Rivista Tuttobici Numero: 3 Anno: 2007

Giorgio Albani: «Ciclismo, che nostalgia»

di Gino Sala

Eccomi al cospetto di Giorgio Albani, personaggio che entra sovente nei miei discorsetti perché uomo dotato di belle idee, per meglio dire di un'ammirevole sapienza ciclistica. Nato a Monza il 15 giugno del 1929, prima corridore e poi tecnico di prim'ordine. Corridore che in dieci anni di attività professionistica ha conquistato 33 vittorie tra le quali figurano un campionato italiano, sette tappe del Giro d'Italia, due Giri dell'Appennino, la Coppa Bernocchi, la Milano-Modena, il Giro del Piemonte e il Giro del Veneto. Il Giorgio Albani che diventerà uno dei direttori sportivi più apprezzati, di quelli che fanno scuola, per intenderci, colui che alla guida della Molteni è stato un prezioso insegnante per Motta, Dancelli, Merckx e tanti altri.

Molti successi, 4 Giri d'Italia, 3 Tour de France, 3 Mondiali, un vero maestro che sapeva ricavare il meglio dai suoi atleti, capace di catechizzare il "cannibale", quel Merckx che veniva rimproverato per la sua ingordigia e invitato a moderarsi. Più volte ho sentito Albani che invitava il grandissimo Eddy alla moderazione. «Calmati, non c'è bisogno che tu vinca sempre», era il consiglio. Purtroppo per Merckx qualsiasi traguardo, anche quello costituito da una "kermesse", era un invito e i rimbrotti non avevano effetto come dimostrano i 426 trionfi che lo pongono nettamente in testa ai plurivincitori di tutti i tempi. Seguono Van Looy con 379 conquiste, Van Steenbergen (270), Moser (261) e De Vlaeminck (255).
Altri tempi, altri campioni, altro ciclismo, altri insegnanti. E l'Albani che per la sua esperienza ha un ruolo importante nell'organizzazione del Giro d'Italia, è in piena sintonia col vecchio cronista. Sentite.

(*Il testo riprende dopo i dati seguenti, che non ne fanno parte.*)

Definition ReplayOperation o actor (input : MutationInput uuid) current : res ErrorCode (MutationResult uuid) :=
  if negb (ValidateMutationInput actor input) then Err CodeInvalidRequest
  else if negb (bool_decide (o_ActorUserID o = actor)) || negb (bool_decide (o_IdempotencyKey o = mi_IdempotencyKey input))
          || negb (bool_decide (o_GatewayID o = mi_GatewayID input)) || negb (bool_decide (o_Action o = mi_Action input))
  then Err CodeIdempotencyConflict
  else if negb (Operation_Validate o) then Err CodeInvalidRequest
  else if bool_decide (is_Some (o_RecoveryID o)) then
    if negb (bool_decide (m_GatewayID current = o_GatewayID o)) then Err CodeInvalidRequest
    else Ok (mkMutationResult current (o_OperationID o) false "provision_with_new_idempotency_key"
               OperationResolvedByRecovery None)
  else match o_Status o with
  | OperationPending => Err CodeOperationInProgress
  | OperationRecoveryNeeded => Err CodeRecoveryRequired
  | status =>
      if negb (bool_decide (m_GatewayID current = o_GatewayID o)) then Err CodeInvalidRequest
      else Ok (mkMutationResult current (o_OperationID o) false
                 (next_action (bool_decide (status = OperationSucceeded) && negb (bool_decide (o_Action o = ActionRevoke)))
                    (m_Status current))
                 status (o_ErrorCode o))
  end.

Definition replayResetOperation o actor (input : ResetInput uuid) current : res ErrorCode (MutationResult uuid) :=
  if negb (ValidateResetInput actor input) then Err CodeInvalidRequest
  else if negb (bool_decide (o_ActorUserID o = actor)) || negb (bool_decide (o_IdempotencyKey o = ri_IdempotencyKey input))
          || negb (bool_decide (o_GatewayID o = ri_GatewayID input)) || negb (bool_decide (o_Action o = ActionReset))
          || negb (bool_decide (o_ResetReason o = Some (ri_Reason input)))
  then Err CodeIdempotencyConflict
  else if negb (Operation_Validate o) then Err CodeInvalidRequest
  else match o_Status o with
  | OperationPending => Err CodeOperationInProgress
  | OperationRecoveryNeeded => Err CodeRecoveryRequired
  | status =>
      if negb (bool_decide (m_GatewayID current = o_GatewayID o)) then Err CodeInvalidRequest
      else Ok (mkMutationResult current (o_OperationID o) false
                 (next_action (bool_decide (status = OperationSucceeded)) (m_Status current)) status (o_ErrorCode o))
  end.

(** ** Resets *)

Definition transient (s : CredentialStatus) : bool :=
  match s with CredentialProvisioning | CredentialRotating | CredentialRevoking => true | _ => false end.

Definition CheckResetEligibility current o (reason : ResetReason) : option ErrorCode :=
  if negb (ResetReason_Validate reason) then Some CodeInvalidRequest
  else if bool_decide (o_OperationID o = uuid_Nil) || bool_decide (m_LastOperationID current = uuid_Nil)
  then Some CodeInvalidRequest
  else if negb (bool_decide (m_LastOperationID current = o_OperationID o))
          || negb (bool_decide (m_GatewayID current = o_GatewayID o))
          || negb (bool_decide (m_OperationStatus current = o_Status o))
  then Some CodeCredentialConflict
  else
    let expectedVersion :=
      match o_Status o, o_Previous o with
      | OperationRecoveryNeeded, Some p => s_CredentialVersion p
      | _, _ => o_CredentialVersion o
      end in
    if negb (m_CredentialVersion current =? expectedVersion) then Some CodeCredentialConflict
    else if negb (ValidateHistorical o) then Some CodeInvalidRequest
    else if bool_decide (is_Some (o_RecoveryID o)) then Some CodeCredentialConflict
    else match reason with
    | ResetReasonRecoveryAfterUnknown =>
        if negb (unresolved (o_Status o)) then Some CodeCredentialConflict
        else if transient (m_Status current) || bool_decide (m_Status current = CredentialRecoveryNeeded) then None
        else Some CodeCredentialConflict
    | ResetReasonLostSecretRecovery =>
        if negb (bool_decide (o_Status o = OperationSucceeded))
           || negb (bool_decide (o_Action o = ActionProvision) || bool_decide (o_Action o = ActionRotate)
                    || bool_decide (o_Action o = ActionReset))
        then Some CodeCredentialConflict
        else if negb (bool_decide (m_Status current = CredentialActive))
                || negb (bool_decide (m_OperationStatus current = OperationSucceeded)) then Some CodeCredentialConflict
        else None
    | ResetReasonOther _ => Some CodeInvalidRequest
    end.

(** ** Metadata *)

Definition validSimplifiedMetadata m (g : string) : bool :=
  bool_decide (m_GatewayID m = g) && bool_decide (m_Username m = g) && (0 <? m_CredentialVersion m)
  && negb (bool_decide (m_LastOperationID m = uuid_Nil)) && CredentialStatus_Validate (m_Status m)
  && OperationStatus_Validate (m_OperationStatus m).

Definition canonical_metadata m : Metadata uuid :=
  mkMetadata (m_GatewayID m) (m_Username m) (m_CredentialVersion m) (m_Status m) (m_LastOperationID m)
    (m_OperationStatus m) (micros <$> m_ActivatedAt m) (micros <$> m_RevokedAt m) (m_LastErrorCode m).

Definition sameSimplifiedMetadata (a b : Metadata uuid) : bool :=
  bool_decide (canonical_metadata a = canonical_metadata b).

Definition metadata_snapshot m : CredentialSnapshot :=
  mkSnapshot (m_Status m) (m_CredentialVersion m) (m_ActivatedAt m) (m_RevokedAt m).

End credential.

(** ** Errors *)

(** An error: a [*DomainError], a commit of unknown outcome, a driver's error, a
    typed nil, an error around another one, or several joined. *)
#[warnings="-register-all"]
Inductive cerror {uuid : Type} :=
| DomainError (code : ErrorCode)
| CommitOutcomeUnknown (operation : uuid)
| DriverError (c : cause)
| NilError
| WrapError (child : cerror)
| JoinError (children : list cerror).
Arguments cerror : clear implicits.

(** [errors.As(err, &d)] for a [*DomainError]; a commit of unknown outcome
    unwraps to [CodeFinalizationPending]. *)
Fixpoint as_domain {uuid} (err : cerror uuid) : option ErrorCode :=
  match err with
  | DomainError code => Some code
  | CommitOutcomeUnknown _ => Some CodeFinalizationPending
  | DriverError _ | NilError => None
  | WrapError child => as_domain child
  | JoinError children =>
      (fix first es := match es with
       | [] => None
       | e :: es' => match as_domain e with Some c => Some c | None => first es' end
       end) children
  end.

(** [errors.Is(err, pgx.ErrNoRows)] *)
Fixpoint is_no_rows {uuid} (err : cerror uuid) : bool :=
  match err with
  | DriverError c => bool_decide (c = ErrNoRows)
  | DomainError _ | CommitOutcomeUnknown _ | NilError => false
  | WrapError child => is_no_rows child
  | JoinError children => existsb is_no_rows children
  end.

Definition safeReadError {uuid} (err : cerror uuid) : cerror uuid :=
  if is_no_rows err then DomainError CodeNotFound else DomainError CodeServiceUnavailable.

Definition serviceError {uuid} (err : cerror uuid) : ErrorCode :=
  match as_domain err with Some code => code | None => CodeServiceUnavailable end.

(** ** Inspection of an admission error *)

Definition safe_code (code : ErrorCode) : bool :=
  match code with
  | CodeInvalidRequest | CodeForbidden | CodeNotFound | CodeCredentialConflict | CodeIdempotencyConflict
  | CodeOperationInProgress => true
  | _ => false
  end.

(** [traverse] of the source: the nodes still allowed and the first safe code;
    [None] once some node is not safe. *)
Fixpoint traverse {uuid} (curr : cerror uuid) (budget : nat) (first : option ErrorCode)
    : option (nat * option ErrorCode) :=
  match budget with
  | O => None
  | S budget =>
      match curr with
      | NilError | CommitOutcomeUnknown _ | DriverError _ => None
      | DomainError code =>
          if safe_code code then Some (budget, Some (default code first)) else None
      | WrapError child => traverse child budget first
      | JoinError children =>
          if (length children =? 0)%nat || (budget <? length children)%nat then None
          else (fix go es budget first := match es with
                | [] => Some (budget, first)
                | e :: es' =>
                    match traverse e budget first with
                    | Some (budget, first) => go es' budget first
                    | None => None
                    end
                end) children budget first
      end
  end.

Definition inspect_budget : nat := 64.

Definition inspectAdmissionError {uuid} (err : option (cerror uuid)) : bool * ErrorCode :=
  match err with
  | None | Some NilError => (false, CodeServiceUnavailable)
  | Some err =>
      match traverse err inspect_budget None with
      | Some (_, Some code) => (true, code)
      | _ => (false, CodeServiceUnavailable)
      end
  end.

(** ** Secrets *)

Definition validPassword (p : string) : bool :=
  (0 <? str_len p) && (str_len p <=? 4096)
  && negb (contains_byte (fun c => (byte_of c =? 13) || (byte_of c =? 10) || (byte_of c =? 0)) p).

(** [io.ReadFull] over a [secretProgressReader]: what each [Read] of the source
    gives and whether it reports an error; a read of nothing stops.  After the
    reads listed the source is at its end. *)
Fixpoint ReadFull (want : nat) (reads : list (string * bool)) : option string :=
  match want, reads with
  | O, _ => Some ""
  | _, [] => None
  | _, (chunk, failed) :: reads =>
      let chunk := String.substring 0 want chunk in
      if (String.length chunk =? 0)%nat then None
      else if (want <=? String.length chunk)%nat then Some chunk
      else if failed then None
      else rest ← ReadFull (want - String.length chunk) reads; Some (chunk +:+ rest)
  end.

(** [None]: a nil source. *)
Definition generatePasswordFrom (source : option (list (string * bool))) : res ErrorCode string :=
  match source with
  | None => Err CodeInternalError
  | Some reads =>
      match ReadFull 32 reads with
      | None => Err CodeInternalError
      | Some raw => Ok (EncodeToString raw)
      end
  end.

(** ** Facts *)

Lemma micros_le t : micros t <= t.
Proof. unfold micros, Truncate. cbn [unix_ns]. pose proof (Z.mod_pos_bound (t - unix_ns zero_time) 1000). lia. Qed.

Lemma micros_div t : micros t = zero_instant + 1000 * ((t - zero_instant) / 1000).
Proof. unfold micros, Truncate, zero_instant. cbn [unix_ns]. pose proof (Z.div_mod (t - unix_ns zero_time) 1000). lia. Qed.

Lemma micros_mono s t : s <= t -> micros s <= micros t.
Proof. intros H. rewrite !micros_div. pose proof (Z.div_le_mono (s - zero_instant) (t - zero_instant) 1000). lia. Qed.

Lemma micros_idem t : micros (micros t) = micros t.
Proof.
  rewrite (micros_div (micros t)), !(micros_div t). generalize zero_instant as z. intros z.
  replace (z + 1000 * ((t - z) / 1000) - z) with ((t - z) / 1000 * 1000) by lia.
  rewrite Z.div_mul by done. done.
Qed.

Lemma micros_zero t : zero_instant <= t -> zero_instant <= micros t.
Proof. intros H. rewrite micros_div. pose proof (Z.div_pos (t - zero_instant) 1000). lia. Qed.

(** * MQTT credentials: completions, admission errors and secrets

    What the pure functions of [Credential] promise: a completion keeps the
    identity and the observations of its operation and goes with one projection;
    the inspection of an admission error is the check of all its leaves. *)

(** ** Admission errors *)

(** The codes at the leaves, in order; [None] when some leaf has none. *)
Fixpoint leaves {uuid} (err : cerror uuid) : option (list ErrorCode) :=
  match err with
  | DomainError code => Some [code]
  | CommitOutcomeUnknown _ | DriverError _ | NilError => None
  | WrapError child => leaves child
  | JoinError [] => None
  | JoinError children =>
      (fix all es := match es with
       | [] => Some []
       | e :: es' => l ← leaves e; l' ← all es'; Some (l ++ l')
       end) children
  end.

Fixpoint nodes {uuid} (err : cerror uuid) : nat :=
  match err with
  | WrapError child => S (nodes child)
  | JoinError children => S ((fix sum es := match es with [] => O | e :: es' => (nodes e + sum es')%nat end) children)
  | _ => 1%nat
  end.

Section inspection.
Context {uuid : Type}.
Implicit Types (err : cerror uuid) (es : list (cerror uuid)).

«Il ciclismo di oggi vive momenti che fanno rimpiangere il passato. C'è qualcosa, anzi molto che non quadra. Si è arricchito nella facciata e impoverito nella sostanza. Al di là di certi costi non si può andare. Le manìe di grandezza danneggiano. Meglio quando lo sport della bicicletta aveva un aspetto artigianale. Poveri, per così dire, eravamo e tali si doveva rimanere. Mi spiace dover rimarcare questi difetti. Abbiamo un Pro Tour gigantesco che penalizza parecchie squadre, abbiamo un doping che è figlio della necessità di conquistare risultati. La parola d'ordine dovrebbe essere quella di procedere come gamba permette. Per di più nelle società minori è finito il volontariato. Come Presidente del Pedale Monzese devo rimarcare che non abbiamo tesserati per mancanza di quattrini e così dobbiamo accontentarci di organizzare qualche gara. Mi spiace dover rimarcare una situazione allarmante, capisco che voltar pagina è difficile, assai problematico, ma il ciclismo che mi piace non è quello che stiamo vivendo».

Già, è cambiato il mondo, è cambiato tutto, però non è detto che si debba procedere con una sequenza di errori, anzi al punto in cui siamo giunti si rendono necessarie, indispensabili, profonde correzioni. Grazie Giorgio per le tue osservazioni. Insieme possiamo considerarci due inguaribili passatisti. A ragion veduta, s'intende.